(WHAT YOU NEED TO DO): Using the entries that follow, write out the line containing "scan_files (λ _, true)", the line containing "check_glob_activity_fallback_with_limit workspace pattern", and every line between them, exactly and nothing else.

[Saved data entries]
BEGIN

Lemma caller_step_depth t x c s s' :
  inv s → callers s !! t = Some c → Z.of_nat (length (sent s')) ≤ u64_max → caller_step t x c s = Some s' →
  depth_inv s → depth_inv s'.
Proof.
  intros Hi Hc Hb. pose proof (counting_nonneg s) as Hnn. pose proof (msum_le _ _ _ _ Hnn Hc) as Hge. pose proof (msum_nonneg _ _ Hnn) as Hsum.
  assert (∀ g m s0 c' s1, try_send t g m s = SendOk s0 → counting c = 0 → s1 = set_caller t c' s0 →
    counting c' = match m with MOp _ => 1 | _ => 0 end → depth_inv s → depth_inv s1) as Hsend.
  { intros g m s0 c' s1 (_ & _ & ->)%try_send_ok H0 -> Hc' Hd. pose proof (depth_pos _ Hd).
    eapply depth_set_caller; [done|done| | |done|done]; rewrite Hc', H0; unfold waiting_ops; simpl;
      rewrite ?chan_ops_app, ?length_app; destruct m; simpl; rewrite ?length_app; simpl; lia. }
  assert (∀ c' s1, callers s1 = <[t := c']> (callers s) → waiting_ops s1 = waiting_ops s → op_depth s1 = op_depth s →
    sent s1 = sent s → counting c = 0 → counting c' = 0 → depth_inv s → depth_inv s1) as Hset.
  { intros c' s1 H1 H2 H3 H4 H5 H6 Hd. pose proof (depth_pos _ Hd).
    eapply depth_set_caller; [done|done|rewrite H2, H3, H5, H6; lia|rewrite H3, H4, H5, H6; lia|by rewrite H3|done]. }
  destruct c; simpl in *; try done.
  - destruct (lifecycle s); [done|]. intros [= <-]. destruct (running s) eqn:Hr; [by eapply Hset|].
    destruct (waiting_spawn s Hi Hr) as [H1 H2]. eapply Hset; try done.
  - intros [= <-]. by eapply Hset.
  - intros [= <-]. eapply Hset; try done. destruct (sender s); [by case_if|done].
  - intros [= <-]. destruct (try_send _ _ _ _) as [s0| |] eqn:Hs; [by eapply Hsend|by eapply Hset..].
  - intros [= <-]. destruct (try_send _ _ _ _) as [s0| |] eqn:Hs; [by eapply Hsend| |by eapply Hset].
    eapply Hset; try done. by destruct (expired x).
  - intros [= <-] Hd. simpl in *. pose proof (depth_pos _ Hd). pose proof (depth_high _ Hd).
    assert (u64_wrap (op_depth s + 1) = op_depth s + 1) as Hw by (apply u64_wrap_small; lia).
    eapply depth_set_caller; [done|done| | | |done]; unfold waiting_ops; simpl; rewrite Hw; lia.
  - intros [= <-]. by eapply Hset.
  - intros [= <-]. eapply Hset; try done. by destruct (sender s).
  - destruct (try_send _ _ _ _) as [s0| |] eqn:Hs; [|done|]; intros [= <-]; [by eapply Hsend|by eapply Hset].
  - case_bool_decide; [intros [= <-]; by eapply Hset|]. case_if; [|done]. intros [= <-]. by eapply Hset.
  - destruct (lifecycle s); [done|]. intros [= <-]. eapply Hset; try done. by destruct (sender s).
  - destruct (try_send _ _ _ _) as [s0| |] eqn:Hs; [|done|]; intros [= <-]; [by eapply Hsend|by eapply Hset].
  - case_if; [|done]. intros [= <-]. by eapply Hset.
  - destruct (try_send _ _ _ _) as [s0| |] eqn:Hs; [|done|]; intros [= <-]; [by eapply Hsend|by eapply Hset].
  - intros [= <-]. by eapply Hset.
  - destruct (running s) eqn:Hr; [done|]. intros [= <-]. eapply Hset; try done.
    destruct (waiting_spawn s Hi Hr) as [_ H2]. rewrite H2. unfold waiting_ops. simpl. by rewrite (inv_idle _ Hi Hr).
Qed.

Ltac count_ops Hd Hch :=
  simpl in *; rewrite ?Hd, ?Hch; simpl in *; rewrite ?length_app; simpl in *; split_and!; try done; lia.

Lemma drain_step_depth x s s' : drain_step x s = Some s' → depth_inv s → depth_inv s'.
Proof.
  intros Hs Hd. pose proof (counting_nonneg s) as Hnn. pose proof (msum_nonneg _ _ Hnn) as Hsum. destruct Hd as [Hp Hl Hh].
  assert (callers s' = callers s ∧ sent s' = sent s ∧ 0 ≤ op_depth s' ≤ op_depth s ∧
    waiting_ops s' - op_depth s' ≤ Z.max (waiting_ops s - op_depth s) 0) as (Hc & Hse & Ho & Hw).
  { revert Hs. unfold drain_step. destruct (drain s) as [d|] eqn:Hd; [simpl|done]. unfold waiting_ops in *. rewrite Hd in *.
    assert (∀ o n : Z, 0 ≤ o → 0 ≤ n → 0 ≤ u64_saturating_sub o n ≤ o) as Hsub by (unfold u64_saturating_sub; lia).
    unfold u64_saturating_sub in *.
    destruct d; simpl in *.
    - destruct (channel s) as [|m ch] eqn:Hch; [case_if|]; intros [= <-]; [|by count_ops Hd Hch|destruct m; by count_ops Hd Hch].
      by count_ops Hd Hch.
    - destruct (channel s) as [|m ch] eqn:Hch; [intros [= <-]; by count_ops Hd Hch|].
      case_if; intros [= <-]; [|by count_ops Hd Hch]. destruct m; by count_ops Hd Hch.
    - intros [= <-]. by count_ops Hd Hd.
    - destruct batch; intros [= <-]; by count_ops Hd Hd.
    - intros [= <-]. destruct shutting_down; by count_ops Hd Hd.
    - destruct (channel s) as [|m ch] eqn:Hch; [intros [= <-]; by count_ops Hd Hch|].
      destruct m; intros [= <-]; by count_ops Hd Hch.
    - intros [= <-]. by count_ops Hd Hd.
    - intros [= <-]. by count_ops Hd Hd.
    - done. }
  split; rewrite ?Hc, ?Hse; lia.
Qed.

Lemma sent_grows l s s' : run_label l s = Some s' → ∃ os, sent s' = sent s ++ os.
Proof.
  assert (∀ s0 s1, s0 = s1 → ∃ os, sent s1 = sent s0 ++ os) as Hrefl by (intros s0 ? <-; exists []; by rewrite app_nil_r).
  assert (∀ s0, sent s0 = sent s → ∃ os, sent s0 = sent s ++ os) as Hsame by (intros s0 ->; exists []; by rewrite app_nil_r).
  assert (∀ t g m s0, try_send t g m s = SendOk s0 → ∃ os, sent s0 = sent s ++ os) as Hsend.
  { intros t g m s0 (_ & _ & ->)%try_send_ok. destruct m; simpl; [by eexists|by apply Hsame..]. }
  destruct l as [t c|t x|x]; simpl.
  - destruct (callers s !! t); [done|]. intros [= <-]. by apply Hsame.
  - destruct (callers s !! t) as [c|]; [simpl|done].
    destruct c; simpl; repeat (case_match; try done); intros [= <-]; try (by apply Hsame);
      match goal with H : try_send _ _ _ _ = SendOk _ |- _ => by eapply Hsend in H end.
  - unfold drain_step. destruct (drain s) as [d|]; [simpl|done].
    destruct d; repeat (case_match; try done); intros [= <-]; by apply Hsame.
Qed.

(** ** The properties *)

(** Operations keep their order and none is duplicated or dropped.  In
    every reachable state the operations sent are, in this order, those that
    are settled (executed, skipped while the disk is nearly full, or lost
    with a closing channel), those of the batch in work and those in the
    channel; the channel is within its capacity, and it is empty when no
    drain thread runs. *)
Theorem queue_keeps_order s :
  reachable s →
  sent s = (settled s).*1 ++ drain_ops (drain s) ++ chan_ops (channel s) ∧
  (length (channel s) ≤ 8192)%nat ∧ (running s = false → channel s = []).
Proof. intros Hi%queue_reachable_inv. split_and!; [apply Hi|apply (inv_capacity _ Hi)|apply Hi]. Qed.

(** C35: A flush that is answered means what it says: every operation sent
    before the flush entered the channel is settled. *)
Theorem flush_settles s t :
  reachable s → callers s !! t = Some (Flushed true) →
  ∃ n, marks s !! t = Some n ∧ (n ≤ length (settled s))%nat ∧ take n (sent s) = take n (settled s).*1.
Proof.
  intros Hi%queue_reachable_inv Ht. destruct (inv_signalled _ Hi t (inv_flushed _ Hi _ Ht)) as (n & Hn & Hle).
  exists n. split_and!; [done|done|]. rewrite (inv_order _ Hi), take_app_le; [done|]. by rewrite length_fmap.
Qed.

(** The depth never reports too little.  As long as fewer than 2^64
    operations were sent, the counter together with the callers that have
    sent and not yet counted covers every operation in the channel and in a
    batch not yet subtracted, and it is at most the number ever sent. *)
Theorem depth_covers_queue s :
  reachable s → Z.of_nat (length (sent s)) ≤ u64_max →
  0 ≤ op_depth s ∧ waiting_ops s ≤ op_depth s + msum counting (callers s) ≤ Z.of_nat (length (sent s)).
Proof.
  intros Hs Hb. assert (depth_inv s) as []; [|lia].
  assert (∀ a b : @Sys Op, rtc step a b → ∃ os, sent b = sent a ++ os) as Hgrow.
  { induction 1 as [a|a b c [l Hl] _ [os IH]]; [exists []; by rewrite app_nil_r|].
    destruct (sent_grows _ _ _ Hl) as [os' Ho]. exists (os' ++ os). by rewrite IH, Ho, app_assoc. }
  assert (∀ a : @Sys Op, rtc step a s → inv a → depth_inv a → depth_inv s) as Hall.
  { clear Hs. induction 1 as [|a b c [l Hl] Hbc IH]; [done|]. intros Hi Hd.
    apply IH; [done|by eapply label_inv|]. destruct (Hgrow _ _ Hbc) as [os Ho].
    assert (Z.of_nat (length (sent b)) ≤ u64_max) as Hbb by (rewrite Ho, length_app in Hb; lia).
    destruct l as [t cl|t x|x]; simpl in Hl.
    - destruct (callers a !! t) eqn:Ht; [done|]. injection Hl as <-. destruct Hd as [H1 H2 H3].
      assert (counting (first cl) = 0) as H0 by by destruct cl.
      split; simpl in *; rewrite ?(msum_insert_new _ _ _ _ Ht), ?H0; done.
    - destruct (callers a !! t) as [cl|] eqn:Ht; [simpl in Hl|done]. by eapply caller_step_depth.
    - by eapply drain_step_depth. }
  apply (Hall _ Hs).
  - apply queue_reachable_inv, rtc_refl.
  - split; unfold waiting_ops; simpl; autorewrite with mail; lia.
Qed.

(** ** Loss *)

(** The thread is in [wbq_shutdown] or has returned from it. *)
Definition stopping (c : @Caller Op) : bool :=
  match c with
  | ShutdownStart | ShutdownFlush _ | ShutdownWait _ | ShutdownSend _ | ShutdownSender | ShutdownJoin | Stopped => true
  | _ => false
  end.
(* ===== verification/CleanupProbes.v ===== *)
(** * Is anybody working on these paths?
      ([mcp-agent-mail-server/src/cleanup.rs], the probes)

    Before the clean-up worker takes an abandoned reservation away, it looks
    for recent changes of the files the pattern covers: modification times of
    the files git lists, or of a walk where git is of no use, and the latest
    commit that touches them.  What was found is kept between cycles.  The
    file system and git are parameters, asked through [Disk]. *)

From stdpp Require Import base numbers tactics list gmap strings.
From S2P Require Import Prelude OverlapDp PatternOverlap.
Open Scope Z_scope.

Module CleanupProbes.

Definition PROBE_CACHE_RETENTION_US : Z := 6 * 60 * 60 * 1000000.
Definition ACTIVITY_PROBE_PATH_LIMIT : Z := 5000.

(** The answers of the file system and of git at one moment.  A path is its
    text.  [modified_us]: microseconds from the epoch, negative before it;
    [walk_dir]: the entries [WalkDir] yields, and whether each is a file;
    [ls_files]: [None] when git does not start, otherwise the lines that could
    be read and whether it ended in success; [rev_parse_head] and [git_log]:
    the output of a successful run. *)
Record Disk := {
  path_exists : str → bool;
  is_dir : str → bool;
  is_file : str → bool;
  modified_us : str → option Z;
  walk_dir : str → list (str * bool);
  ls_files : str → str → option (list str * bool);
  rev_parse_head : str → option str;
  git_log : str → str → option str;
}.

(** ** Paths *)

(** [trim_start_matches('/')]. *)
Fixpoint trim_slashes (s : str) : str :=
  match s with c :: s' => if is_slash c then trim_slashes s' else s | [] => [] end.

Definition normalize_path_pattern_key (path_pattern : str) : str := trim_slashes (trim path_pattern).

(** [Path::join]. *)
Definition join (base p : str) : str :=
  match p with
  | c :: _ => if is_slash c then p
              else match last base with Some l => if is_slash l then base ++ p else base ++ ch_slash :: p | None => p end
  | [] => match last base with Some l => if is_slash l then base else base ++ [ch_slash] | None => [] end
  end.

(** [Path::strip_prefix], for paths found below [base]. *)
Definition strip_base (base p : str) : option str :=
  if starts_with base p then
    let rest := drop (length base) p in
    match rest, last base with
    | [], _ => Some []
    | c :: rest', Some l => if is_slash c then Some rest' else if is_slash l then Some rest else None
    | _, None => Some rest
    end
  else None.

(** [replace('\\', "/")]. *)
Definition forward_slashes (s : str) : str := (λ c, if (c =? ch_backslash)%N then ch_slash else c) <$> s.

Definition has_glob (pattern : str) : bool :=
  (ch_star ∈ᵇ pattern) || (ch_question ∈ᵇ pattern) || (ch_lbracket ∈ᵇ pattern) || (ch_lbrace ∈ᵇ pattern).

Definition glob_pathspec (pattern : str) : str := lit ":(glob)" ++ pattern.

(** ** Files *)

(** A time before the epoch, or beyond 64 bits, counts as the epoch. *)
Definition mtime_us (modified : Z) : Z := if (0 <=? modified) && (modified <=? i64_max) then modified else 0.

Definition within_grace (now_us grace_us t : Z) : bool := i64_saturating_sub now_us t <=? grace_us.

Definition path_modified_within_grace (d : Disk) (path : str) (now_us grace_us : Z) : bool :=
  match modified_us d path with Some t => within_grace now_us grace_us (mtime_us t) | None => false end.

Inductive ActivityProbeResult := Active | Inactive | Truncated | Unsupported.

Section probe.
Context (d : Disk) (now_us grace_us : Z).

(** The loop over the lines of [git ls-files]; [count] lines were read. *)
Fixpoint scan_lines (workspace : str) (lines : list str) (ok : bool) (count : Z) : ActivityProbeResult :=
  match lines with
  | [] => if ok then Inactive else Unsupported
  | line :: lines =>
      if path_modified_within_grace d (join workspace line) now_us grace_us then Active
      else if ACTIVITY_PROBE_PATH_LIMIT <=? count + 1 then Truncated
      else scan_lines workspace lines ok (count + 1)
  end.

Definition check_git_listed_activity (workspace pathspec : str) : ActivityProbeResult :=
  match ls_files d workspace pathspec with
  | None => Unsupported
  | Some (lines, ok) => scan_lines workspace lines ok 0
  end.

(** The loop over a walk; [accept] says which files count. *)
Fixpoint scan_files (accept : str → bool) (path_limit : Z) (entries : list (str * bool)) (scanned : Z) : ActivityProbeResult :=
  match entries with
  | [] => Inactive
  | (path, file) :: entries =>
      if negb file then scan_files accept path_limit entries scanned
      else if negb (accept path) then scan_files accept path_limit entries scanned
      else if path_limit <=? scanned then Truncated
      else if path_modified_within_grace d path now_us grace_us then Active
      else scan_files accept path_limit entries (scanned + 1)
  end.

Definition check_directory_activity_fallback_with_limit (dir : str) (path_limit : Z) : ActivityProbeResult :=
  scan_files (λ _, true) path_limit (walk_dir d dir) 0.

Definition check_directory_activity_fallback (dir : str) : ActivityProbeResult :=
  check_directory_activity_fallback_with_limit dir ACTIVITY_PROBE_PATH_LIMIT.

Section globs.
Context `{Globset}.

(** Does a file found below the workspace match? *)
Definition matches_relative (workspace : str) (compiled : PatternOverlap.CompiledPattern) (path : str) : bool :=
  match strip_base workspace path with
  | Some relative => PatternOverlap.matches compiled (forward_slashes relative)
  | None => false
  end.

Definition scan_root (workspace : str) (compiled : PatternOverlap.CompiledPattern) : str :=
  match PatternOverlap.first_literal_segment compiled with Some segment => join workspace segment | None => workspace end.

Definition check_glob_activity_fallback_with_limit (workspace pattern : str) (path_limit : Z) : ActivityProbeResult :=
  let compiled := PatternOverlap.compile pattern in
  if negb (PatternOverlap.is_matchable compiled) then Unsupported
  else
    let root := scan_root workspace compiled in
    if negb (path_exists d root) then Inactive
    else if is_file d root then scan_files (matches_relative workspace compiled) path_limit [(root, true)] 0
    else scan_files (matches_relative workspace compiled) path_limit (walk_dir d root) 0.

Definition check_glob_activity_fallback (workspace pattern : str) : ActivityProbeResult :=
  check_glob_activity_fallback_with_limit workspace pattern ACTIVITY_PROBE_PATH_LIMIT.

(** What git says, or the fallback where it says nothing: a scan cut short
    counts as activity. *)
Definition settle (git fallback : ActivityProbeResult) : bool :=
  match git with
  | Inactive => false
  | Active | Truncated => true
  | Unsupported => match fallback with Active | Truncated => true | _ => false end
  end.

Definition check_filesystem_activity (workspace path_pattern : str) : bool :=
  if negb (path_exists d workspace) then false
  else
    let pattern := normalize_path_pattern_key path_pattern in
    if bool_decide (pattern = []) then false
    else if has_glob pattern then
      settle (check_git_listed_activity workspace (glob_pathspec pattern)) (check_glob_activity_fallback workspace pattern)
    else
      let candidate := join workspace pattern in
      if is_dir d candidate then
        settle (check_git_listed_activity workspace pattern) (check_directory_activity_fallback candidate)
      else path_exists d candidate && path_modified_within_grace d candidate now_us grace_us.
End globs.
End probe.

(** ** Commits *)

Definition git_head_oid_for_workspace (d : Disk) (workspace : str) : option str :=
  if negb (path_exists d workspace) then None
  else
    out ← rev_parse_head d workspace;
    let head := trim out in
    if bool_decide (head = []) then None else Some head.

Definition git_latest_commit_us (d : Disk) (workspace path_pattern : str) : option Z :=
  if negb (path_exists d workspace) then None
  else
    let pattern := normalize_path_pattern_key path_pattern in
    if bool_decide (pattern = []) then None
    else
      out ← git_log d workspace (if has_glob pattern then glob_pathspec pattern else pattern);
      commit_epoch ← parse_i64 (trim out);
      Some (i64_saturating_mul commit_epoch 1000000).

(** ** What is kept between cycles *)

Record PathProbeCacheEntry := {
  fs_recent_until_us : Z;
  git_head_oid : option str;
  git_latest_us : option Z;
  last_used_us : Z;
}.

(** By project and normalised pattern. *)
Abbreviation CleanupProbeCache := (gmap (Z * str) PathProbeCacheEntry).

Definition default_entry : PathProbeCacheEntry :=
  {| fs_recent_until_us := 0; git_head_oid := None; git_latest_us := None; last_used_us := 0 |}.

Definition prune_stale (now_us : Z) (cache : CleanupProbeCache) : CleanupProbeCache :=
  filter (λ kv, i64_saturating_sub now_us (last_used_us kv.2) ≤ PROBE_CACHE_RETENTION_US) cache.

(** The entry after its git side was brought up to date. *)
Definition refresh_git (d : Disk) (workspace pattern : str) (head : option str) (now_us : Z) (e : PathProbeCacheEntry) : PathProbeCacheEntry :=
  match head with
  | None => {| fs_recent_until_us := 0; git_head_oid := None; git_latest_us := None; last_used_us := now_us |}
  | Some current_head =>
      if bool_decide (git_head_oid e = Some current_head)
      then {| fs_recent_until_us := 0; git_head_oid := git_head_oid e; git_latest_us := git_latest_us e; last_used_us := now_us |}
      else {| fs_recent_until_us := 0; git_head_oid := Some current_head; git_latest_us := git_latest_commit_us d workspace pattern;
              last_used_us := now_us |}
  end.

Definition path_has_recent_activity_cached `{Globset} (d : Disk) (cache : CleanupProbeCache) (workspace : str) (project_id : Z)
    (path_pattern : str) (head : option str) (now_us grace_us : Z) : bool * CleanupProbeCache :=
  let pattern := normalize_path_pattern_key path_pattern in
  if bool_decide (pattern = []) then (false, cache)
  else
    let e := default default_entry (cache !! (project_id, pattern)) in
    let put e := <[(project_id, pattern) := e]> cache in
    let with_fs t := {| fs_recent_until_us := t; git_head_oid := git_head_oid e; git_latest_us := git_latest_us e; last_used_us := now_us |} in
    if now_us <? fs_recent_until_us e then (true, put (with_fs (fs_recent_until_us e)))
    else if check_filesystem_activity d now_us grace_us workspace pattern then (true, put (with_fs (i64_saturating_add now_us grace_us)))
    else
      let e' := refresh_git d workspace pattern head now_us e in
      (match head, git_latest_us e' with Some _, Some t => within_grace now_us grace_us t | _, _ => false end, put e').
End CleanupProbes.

END

(RESULT OF THE TASK):
  scan_files (λ _, true) path_limit (walk_dir d dir) 0.

Definition check_directory_activity_fallback (dir : str) : ActivityProbeResult :=
  check_directory_activity_fallback_with_limit dir ACTIVITY_PROBE_PATH_LIMIT.

Section globs.
Context `{Globset}.

(** Does a file found below the workspace match? *)
Definition matches_relative (workspace : str) (compiled : PatternOverlap.CompiledPattern) (path : str) : bool :=
  match strip_base workspace path with
  | Some relative => PatternOverlap.matches compiled (forward_slashes relative)
  | None => false
  end.

Definition scan_root (workspace : str) (compiled : PatternOverlap.CompiledPattern) : str :=
  match PatternOverlap.first_literal_segment compiled with Some segment => join workspace segment | None => workspace end.

Definition check_glob_activity_fallback_with_limit (workspace pattern : str) (path_limit : Z) : ActivityProbeResult :=
  let compiled := PatternOverlap.compile pattern in
  if negb (PatternOverlap.is_matchable compiled) then Unsupported
  else
    let root := scan_root workspace compiled in
    if negb (path_exists d root) then Inactive
    else if is_file d root then scan_files (matches_relative workspace compiled) path_limit [(root, true)] 0
    else scan_files (matches_relative workspace compiled) path_limit (walk_dir d root) 0.

Definition check_glob_activity_fallback (workspace pattern : str) : ActivityProbeResult :=
  check_glob_activity_fallback_with_limit workspace pattern ACTIVITY_PROBE_PATH_LIMIT.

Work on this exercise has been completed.